» **Try it**
Within the entries below, every line containing "apply" is to be copied.

━━ Data section ━━

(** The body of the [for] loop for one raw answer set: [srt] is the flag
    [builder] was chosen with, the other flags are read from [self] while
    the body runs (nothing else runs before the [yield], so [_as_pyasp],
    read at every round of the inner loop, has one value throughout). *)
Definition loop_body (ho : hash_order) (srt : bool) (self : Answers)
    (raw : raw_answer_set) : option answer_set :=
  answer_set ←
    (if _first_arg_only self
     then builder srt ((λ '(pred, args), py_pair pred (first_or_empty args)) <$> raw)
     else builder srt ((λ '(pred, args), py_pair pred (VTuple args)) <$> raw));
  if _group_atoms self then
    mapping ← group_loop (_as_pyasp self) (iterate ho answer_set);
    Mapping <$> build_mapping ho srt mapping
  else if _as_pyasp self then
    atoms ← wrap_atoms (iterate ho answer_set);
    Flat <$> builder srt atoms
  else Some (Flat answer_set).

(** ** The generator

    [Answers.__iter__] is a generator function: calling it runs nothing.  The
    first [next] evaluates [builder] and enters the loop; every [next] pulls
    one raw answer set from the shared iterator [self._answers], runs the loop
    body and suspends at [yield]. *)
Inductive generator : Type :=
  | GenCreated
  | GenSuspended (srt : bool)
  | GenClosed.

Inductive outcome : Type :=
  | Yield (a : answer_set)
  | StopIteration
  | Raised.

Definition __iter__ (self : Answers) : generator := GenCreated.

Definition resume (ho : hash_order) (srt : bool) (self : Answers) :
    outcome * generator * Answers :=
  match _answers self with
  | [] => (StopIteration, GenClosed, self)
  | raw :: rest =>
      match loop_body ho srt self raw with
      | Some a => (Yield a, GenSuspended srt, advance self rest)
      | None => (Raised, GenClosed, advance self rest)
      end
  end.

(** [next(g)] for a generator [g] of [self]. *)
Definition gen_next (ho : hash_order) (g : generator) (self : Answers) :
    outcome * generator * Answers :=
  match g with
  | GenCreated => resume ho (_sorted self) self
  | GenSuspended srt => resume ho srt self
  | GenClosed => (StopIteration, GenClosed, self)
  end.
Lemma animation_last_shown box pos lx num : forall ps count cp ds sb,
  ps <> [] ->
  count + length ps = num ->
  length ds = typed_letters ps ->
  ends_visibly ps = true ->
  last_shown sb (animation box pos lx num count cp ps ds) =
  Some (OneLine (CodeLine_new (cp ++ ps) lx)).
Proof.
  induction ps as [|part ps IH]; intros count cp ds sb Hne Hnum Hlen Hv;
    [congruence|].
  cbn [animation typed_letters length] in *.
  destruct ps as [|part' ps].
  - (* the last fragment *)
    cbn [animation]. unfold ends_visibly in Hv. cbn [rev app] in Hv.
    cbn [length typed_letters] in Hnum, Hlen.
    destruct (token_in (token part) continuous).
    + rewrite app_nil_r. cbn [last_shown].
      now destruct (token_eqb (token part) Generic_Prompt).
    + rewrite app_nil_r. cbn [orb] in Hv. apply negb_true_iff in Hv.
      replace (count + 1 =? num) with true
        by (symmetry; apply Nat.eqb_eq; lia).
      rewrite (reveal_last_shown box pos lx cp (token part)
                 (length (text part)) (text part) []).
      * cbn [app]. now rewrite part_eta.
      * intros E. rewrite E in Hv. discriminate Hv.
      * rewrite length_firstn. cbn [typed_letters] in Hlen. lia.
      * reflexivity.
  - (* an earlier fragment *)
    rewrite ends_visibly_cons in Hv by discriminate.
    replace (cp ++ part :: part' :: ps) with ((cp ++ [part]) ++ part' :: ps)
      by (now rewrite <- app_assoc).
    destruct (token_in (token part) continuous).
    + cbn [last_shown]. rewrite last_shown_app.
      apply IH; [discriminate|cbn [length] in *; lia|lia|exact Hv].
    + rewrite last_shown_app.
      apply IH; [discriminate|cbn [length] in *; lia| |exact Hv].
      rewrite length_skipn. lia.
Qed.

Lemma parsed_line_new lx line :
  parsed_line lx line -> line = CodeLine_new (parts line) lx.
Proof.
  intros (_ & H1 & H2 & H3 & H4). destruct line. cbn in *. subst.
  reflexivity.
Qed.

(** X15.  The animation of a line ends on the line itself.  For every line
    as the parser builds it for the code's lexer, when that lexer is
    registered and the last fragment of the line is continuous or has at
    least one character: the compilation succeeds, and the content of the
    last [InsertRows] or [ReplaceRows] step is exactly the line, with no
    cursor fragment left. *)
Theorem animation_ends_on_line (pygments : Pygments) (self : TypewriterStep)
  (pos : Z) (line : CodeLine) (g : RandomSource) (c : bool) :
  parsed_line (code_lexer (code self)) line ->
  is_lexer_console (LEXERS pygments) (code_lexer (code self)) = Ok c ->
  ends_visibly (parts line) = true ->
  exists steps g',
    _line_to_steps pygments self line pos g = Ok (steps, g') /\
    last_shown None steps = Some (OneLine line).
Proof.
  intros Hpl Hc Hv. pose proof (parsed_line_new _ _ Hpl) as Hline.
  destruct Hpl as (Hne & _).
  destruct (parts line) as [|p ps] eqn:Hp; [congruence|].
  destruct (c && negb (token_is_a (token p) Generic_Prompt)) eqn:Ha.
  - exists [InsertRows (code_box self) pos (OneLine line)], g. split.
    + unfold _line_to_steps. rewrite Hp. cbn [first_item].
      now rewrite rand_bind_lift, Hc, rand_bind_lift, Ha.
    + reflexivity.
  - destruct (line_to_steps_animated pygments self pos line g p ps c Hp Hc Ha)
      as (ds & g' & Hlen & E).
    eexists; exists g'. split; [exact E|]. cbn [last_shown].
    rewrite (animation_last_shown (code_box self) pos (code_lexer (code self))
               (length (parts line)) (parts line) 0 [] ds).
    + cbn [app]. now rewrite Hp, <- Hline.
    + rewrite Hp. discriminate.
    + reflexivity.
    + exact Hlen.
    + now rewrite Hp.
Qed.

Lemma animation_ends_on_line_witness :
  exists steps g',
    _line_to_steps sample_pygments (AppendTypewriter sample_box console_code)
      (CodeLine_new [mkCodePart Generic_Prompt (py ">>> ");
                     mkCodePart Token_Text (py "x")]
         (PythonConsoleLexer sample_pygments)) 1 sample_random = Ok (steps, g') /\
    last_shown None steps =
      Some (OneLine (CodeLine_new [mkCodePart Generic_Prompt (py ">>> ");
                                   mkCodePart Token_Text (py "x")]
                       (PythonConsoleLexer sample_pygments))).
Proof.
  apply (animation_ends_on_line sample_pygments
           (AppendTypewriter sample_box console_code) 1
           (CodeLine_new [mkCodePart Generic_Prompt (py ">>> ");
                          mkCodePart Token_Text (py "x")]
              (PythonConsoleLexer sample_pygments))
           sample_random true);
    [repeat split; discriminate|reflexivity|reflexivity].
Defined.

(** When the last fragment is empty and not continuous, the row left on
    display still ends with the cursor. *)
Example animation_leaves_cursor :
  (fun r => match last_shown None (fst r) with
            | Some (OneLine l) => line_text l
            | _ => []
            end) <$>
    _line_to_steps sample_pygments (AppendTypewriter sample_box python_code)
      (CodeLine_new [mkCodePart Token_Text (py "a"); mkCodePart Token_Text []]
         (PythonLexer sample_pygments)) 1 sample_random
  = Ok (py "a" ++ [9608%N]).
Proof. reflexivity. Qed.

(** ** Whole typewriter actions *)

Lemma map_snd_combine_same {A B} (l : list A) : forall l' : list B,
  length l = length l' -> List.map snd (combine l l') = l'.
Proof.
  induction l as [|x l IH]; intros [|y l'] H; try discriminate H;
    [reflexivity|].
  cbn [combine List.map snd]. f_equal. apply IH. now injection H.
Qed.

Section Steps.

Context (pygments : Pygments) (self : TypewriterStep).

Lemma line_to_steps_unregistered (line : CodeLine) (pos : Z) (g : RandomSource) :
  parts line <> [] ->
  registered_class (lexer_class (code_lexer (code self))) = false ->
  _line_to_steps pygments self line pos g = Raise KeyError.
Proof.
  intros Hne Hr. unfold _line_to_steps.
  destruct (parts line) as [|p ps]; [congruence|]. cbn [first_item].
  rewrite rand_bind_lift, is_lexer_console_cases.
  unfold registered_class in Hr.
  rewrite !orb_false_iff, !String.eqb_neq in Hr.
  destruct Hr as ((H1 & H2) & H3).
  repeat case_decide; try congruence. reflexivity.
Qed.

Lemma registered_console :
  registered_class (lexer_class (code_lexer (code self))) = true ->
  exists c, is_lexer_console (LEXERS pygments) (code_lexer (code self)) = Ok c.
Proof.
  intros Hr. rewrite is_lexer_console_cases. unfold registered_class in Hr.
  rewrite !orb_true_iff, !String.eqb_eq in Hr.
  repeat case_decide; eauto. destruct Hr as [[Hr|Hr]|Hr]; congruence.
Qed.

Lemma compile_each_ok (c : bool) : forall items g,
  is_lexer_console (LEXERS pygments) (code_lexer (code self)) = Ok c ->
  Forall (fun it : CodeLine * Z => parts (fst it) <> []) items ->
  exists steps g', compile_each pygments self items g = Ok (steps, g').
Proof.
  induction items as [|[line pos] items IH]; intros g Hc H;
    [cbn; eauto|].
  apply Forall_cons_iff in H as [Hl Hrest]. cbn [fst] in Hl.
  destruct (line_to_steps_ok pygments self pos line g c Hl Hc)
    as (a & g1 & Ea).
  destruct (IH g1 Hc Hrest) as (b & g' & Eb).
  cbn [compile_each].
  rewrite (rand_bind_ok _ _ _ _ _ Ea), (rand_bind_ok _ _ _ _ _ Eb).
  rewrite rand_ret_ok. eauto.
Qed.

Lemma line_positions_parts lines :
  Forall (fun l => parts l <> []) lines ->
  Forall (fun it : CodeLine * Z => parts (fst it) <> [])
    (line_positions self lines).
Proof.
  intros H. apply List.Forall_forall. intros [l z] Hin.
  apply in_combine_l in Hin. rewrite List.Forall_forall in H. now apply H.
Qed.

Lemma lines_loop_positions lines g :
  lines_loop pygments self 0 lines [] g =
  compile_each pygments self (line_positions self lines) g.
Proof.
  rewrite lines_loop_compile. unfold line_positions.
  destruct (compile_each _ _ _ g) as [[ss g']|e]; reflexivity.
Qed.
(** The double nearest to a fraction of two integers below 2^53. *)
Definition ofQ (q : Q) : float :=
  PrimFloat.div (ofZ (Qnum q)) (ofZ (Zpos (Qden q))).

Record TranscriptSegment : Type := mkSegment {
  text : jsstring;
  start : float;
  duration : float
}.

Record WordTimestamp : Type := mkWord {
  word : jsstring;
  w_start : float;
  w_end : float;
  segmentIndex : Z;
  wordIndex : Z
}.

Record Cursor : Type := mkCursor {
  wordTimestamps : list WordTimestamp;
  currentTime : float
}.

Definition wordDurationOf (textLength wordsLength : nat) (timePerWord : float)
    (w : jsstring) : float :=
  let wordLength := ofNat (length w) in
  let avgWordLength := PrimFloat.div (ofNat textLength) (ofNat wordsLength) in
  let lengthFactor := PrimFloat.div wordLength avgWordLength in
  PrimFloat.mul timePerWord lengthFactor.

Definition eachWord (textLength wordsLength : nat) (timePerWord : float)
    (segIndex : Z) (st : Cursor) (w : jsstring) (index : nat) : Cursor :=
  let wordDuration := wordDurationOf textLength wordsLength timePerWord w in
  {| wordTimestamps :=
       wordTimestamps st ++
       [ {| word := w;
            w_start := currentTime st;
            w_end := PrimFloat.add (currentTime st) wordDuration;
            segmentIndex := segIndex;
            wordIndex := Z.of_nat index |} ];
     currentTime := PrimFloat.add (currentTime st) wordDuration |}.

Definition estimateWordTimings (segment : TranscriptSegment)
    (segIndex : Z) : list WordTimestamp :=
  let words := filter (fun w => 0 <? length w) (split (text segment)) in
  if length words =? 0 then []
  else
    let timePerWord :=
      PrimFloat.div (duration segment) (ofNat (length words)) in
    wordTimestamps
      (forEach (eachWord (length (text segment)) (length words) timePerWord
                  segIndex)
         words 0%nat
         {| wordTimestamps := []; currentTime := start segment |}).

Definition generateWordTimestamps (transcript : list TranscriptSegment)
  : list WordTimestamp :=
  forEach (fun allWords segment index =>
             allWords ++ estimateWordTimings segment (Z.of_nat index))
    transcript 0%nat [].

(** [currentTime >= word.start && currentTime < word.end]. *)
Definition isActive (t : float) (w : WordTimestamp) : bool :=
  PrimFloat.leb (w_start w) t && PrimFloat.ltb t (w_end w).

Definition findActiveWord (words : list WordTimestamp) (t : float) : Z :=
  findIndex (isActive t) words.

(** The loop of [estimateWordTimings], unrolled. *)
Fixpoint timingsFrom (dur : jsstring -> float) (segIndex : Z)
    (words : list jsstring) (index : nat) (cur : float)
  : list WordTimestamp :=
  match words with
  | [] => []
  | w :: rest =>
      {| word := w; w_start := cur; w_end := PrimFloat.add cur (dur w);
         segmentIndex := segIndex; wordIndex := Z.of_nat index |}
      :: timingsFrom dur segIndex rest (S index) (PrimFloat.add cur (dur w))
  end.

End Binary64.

━━━

» **Reply to the exercise**
    + rewrite app_nil_r. cbn [orb] in Hv. apply negb_true_iff in Hv.
        by (symmetry; apply Nat.eqb_eq; lia).
      apply IH; [discriminate|cbn [length] in *; lia|lia|exact Hv].
      apply IH; [discriminate|cbn [length] in *; lia| |exact Hv].
  apply (animation_ends_on_line sample_pygments
  cbn [combine List.map snd]. f_equal. apply IH. now injection H.
  apply Forall_cons_iff in H as [Hl Hrest]. cbn [fst] in Hl.
  intros H. apply List.Forall_forall. intros [l z] Hin.
  apply in_combine_l in Hin. rewrite List.Forall_forall in H. now apply H.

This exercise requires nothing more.